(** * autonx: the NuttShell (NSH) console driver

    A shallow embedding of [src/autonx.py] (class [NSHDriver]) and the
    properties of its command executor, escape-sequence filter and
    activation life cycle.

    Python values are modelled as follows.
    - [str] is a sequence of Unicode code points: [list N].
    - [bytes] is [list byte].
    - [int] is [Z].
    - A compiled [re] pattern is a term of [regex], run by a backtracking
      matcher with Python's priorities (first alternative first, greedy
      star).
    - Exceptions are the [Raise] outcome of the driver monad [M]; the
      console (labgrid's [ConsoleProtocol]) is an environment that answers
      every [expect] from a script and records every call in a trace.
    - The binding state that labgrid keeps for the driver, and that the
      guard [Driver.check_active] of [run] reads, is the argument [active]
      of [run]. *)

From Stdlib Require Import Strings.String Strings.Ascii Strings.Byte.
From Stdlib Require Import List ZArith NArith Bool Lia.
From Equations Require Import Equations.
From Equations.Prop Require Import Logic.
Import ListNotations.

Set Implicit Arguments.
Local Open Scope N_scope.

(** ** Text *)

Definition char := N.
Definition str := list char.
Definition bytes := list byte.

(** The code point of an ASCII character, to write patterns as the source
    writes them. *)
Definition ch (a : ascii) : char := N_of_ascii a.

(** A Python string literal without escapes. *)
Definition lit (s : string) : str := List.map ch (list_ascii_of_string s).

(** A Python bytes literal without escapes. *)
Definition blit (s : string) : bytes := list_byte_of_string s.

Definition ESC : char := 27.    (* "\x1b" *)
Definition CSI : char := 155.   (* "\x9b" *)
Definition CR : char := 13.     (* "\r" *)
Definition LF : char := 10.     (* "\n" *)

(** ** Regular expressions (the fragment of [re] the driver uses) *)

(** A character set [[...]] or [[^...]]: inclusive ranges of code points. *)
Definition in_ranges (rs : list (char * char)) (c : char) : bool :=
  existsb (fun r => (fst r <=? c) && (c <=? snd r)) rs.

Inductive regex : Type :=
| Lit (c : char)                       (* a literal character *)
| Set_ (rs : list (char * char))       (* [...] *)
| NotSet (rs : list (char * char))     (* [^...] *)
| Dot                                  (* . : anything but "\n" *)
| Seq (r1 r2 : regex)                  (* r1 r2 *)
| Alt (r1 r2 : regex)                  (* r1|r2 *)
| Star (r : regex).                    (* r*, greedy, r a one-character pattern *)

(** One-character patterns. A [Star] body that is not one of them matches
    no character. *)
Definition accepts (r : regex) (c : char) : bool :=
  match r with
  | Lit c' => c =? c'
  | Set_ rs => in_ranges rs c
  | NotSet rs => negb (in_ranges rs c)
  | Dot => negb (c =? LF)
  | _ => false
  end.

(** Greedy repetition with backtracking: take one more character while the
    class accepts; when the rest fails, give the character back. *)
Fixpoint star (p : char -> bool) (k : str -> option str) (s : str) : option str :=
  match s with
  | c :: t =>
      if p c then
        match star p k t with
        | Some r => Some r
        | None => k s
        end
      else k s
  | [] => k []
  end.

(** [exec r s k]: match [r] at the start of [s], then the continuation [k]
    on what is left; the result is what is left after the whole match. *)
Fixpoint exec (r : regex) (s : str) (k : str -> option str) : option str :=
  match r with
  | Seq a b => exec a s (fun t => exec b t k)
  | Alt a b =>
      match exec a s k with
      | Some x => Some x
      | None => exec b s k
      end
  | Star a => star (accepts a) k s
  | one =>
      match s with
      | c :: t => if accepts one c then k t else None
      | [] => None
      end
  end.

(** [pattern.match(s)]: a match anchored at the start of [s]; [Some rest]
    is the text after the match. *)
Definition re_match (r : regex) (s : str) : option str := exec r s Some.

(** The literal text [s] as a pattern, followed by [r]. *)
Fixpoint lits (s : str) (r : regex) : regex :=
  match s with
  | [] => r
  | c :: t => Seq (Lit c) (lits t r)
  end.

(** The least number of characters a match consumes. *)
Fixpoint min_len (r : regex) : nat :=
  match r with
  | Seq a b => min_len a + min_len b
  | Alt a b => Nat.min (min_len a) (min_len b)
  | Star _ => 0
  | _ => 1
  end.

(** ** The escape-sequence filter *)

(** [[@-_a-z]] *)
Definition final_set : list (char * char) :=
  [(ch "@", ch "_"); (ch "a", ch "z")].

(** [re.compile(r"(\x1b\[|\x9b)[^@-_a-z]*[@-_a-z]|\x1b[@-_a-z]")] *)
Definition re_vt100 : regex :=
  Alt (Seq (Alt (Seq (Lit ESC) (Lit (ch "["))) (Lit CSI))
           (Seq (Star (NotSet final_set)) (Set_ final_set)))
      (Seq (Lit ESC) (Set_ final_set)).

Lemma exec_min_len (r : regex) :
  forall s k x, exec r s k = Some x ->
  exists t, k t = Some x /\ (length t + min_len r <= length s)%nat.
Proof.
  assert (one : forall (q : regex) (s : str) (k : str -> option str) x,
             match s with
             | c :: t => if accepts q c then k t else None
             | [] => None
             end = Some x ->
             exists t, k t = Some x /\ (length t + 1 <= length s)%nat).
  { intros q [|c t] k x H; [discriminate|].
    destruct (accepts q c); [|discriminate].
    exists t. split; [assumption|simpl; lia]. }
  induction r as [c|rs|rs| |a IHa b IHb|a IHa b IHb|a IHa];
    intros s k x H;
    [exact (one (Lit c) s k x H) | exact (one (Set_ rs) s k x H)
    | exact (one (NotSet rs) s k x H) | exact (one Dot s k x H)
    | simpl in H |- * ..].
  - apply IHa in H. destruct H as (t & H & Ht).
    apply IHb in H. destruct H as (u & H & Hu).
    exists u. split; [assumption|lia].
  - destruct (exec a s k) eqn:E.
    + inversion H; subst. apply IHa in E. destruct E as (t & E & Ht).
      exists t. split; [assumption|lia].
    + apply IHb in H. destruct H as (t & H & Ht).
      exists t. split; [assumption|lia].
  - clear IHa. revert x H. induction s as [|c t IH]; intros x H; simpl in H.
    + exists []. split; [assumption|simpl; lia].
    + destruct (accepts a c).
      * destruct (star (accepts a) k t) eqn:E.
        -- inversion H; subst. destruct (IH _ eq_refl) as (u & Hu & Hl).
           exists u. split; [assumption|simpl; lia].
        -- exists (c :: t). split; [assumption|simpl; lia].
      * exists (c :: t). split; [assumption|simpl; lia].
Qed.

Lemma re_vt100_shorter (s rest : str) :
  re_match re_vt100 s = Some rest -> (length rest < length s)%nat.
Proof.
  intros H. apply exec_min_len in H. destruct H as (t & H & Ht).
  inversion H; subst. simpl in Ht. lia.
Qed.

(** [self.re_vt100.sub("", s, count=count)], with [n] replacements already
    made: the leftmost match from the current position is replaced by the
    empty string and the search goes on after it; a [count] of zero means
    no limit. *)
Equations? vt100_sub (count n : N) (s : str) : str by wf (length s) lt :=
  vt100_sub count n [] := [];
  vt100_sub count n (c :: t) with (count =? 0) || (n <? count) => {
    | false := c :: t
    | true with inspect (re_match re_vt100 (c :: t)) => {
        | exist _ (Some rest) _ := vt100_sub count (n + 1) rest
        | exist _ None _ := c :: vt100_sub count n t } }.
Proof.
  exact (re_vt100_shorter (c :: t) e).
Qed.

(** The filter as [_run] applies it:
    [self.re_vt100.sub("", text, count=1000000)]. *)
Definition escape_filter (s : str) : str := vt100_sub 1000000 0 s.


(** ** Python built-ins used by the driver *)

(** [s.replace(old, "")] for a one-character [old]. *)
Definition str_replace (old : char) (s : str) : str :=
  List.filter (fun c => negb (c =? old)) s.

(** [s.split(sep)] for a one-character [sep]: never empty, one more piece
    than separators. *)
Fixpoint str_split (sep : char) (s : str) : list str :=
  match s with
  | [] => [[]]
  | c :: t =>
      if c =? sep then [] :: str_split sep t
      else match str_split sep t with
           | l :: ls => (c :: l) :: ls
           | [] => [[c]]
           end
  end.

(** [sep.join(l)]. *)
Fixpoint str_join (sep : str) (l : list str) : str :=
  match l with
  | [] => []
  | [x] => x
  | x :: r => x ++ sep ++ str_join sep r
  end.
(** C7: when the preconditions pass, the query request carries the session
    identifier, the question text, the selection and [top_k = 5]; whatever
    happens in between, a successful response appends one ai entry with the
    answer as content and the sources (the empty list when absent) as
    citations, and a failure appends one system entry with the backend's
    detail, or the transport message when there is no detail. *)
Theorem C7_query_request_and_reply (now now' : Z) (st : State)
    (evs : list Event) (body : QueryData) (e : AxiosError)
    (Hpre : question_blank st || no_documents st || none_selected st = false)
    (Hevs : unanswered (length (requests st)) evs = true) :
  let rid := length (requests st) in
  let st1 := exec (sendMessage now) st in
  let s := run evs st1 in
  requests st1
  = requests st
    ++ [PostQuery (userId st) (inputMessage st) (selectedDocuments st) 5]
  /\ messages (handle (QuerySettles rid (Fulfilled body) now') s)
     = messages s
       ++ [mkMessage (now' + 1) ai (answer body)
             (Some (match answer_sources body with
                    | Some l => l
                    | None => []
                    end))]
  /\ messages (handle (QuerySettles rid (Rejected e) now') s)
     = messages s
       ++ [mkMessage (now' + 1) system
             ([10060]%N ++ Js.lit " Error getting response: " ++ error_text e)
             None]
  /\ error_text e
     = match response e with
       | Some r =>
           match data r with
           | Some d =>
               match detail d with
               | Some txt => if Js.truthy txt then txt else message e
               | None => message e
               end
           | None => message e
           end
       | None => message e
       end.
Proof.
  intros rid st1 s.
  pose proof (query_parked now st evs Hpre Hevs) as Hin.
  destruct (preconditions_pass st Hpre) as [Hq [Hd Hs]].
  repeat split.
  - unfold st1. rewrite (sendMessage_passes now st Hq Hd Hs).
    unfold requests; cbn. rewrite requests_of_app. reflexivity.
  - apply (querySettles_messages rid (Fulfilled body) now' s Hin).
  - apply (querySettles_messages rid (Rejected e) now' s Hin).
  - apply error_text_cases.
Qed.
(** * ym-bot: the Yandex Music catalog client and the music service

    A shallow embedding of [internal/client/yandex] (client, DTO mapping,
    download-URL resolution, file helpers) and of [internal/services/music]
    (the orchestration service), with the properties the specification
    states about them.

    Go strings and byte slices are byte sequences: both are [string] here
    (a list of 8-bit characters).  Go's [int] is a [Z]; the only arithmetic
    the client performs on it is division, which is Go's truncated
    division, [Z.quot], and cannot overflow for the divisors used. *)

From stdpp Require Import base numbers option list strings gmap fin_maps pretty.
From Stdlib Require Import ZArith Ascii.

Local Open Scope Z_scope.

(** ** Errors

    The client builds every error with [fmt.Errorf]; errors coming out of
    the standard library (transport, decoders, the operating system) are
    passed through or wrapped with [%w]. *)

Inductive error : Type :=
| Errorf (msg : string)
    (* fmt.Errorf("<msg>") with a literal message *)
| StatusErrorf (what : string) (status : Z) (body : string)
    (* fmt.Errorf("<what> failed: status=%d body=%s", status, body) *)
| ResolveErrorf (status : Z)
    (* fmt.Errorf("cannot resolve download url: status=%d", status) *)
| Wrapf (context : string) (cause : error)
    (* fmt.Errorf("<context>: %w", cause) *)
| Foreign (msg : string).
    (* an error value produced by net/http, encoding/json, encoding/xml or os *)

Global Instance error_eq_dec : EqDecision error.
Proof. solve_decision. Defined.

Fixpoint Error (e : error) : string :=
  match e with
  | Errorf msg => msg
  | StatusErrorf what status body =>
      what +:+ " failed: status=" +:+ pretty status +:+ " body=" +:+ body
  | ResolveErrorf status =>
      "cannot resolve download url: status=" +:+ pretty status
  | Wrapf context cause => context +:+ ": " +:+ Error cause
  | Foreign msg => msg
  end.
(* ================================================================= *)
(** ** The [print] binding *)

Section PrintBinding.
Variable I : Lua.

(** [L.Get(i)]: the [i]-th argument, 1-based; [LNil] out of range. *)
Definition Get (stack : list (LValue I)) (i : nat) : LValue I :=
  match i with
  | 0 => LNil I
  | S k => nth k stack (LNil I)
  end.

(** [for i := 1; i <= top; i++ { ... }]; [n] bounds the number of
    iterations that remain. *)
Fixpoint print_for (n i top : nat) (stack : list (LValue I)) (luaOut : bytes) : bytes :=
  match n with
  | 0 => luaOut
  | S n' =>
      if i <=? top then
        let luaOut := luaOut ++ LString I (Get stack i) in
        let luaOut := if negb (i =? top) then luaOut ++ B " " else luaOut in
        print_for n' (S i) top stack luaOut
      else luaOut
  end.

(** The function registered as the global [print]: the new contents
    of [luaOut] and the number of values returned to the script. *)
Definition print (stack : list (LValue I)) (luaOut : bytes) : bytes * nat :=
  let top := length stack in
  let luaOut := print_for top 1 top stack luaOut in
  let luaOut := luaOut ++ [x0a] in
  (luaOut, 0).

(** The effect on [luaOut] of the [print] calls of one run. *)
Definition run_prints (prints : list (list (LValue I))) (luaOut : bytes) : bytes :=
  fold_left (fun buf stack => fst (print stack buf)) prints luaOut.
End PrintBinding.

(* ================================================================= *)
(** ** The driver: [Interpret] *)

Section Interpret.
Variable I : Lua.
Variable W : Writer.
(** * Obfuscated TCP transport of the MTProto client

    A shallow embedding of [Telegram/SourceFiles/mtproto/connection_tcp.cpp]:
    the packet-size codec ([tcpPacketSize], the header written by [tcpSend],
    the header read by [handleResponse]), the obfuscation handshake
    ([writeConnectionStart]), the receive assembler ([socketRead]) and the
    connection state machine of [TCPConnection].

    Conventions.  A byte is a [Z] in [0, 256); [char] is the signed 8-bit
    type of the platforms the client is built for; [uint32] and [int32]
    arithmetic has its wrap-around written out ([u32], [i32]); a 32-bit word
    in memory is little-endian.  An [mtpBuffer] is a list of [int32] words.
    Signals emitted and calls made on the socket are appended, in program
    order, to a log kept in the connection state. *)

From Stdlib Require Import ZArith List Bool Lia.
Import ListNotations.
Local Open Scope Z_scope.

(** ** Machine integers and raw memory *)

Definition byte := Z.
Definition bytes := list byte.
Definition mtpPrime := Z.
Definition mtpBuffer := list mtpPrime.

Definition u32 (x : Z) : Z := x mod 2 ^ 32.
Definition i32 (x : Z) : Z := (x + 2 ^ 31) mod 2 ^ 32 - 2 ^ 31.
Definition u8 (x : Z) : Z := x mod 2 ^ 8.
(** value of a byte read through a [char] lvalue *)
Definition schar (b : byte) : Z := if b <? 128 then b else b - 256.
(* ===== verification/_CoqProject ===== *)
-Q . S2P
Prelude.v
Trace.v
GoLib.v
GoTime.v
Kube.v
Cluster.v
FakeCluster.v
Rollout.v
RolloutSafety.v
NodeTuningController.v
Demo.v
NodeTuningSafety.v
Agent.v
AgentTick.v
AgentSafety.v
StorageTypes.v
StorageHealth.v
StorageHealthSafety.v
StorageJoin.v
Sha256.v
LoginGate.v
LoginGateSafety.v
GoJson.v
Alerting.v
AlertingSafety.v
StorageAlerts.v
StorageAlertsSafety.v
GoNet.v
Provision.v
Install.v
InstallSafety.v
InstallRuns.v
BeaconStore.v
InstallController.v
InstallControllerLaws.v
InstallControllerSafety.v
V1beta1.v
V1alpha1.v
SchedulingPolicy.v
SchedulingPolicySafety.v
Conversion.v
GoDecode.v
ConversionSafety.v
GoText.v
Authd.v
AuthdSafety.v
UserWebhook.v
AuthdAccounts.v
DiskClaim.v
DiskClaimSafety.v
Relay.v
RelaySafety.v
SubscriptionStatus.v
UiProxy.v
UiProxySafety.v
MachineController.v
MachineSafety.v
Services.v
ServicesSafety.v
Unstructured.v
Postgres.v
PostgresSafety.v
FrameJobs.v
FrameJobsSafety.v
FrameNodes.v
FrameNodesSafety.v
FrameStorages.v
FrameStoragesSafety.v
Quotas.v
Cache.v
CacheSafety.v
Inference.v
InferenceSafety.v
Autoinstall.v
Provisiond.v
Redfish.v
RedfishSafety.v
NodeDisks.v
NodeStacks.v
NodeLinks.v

ACTIVITY:
Only one stretch of the entries above is wanted: the lines from the one containing "Lemma re_vt100_shorter (s" through the one containing "text, count=1000000)]. *)". Please reproduce it exactly.

EXPECTED ANSWER:
Lemma re_vt100_shorter (s rest : str) :
  re_match re_vt100 s = Some rest -> (length rest < length s)%nat.
Proof.
  intros H. apply exec_min_len in H. destruct H as (t & H & Ht).
  inversion H; subst. simpl in Ht. lia.
Qed.

(** [self.re_vt100.sub("", s, count=count)], with [n] replacements already
    made: the leftmost match from the current position is replaced by the
    empty string and the search goes on after it; a [count] of zero means
    no limit. *)
Equations? vt100_sub (count n : N) (s : str) : str by wf (length s) lt :=
  vt100_sub count n [] := [];
  vt100_sub count n (c :: t) with (count =? 0) || (n <? count) => {
    | false := c :: t
    | true with inspect (re_match re_vt100 (c :: t)) => {
        | exist _ (Some rest) _ := vt100_sub count (n + 1) rest
        | exist _ None _ := c :: vt100_sub count n t } }.
Proof.
  exact (re_vt100_shorter (c :: t) e).
Qed.

(** The filter as [_run] applies it:
    [self.re_vt100.sub("", text, count=1000000)]. *)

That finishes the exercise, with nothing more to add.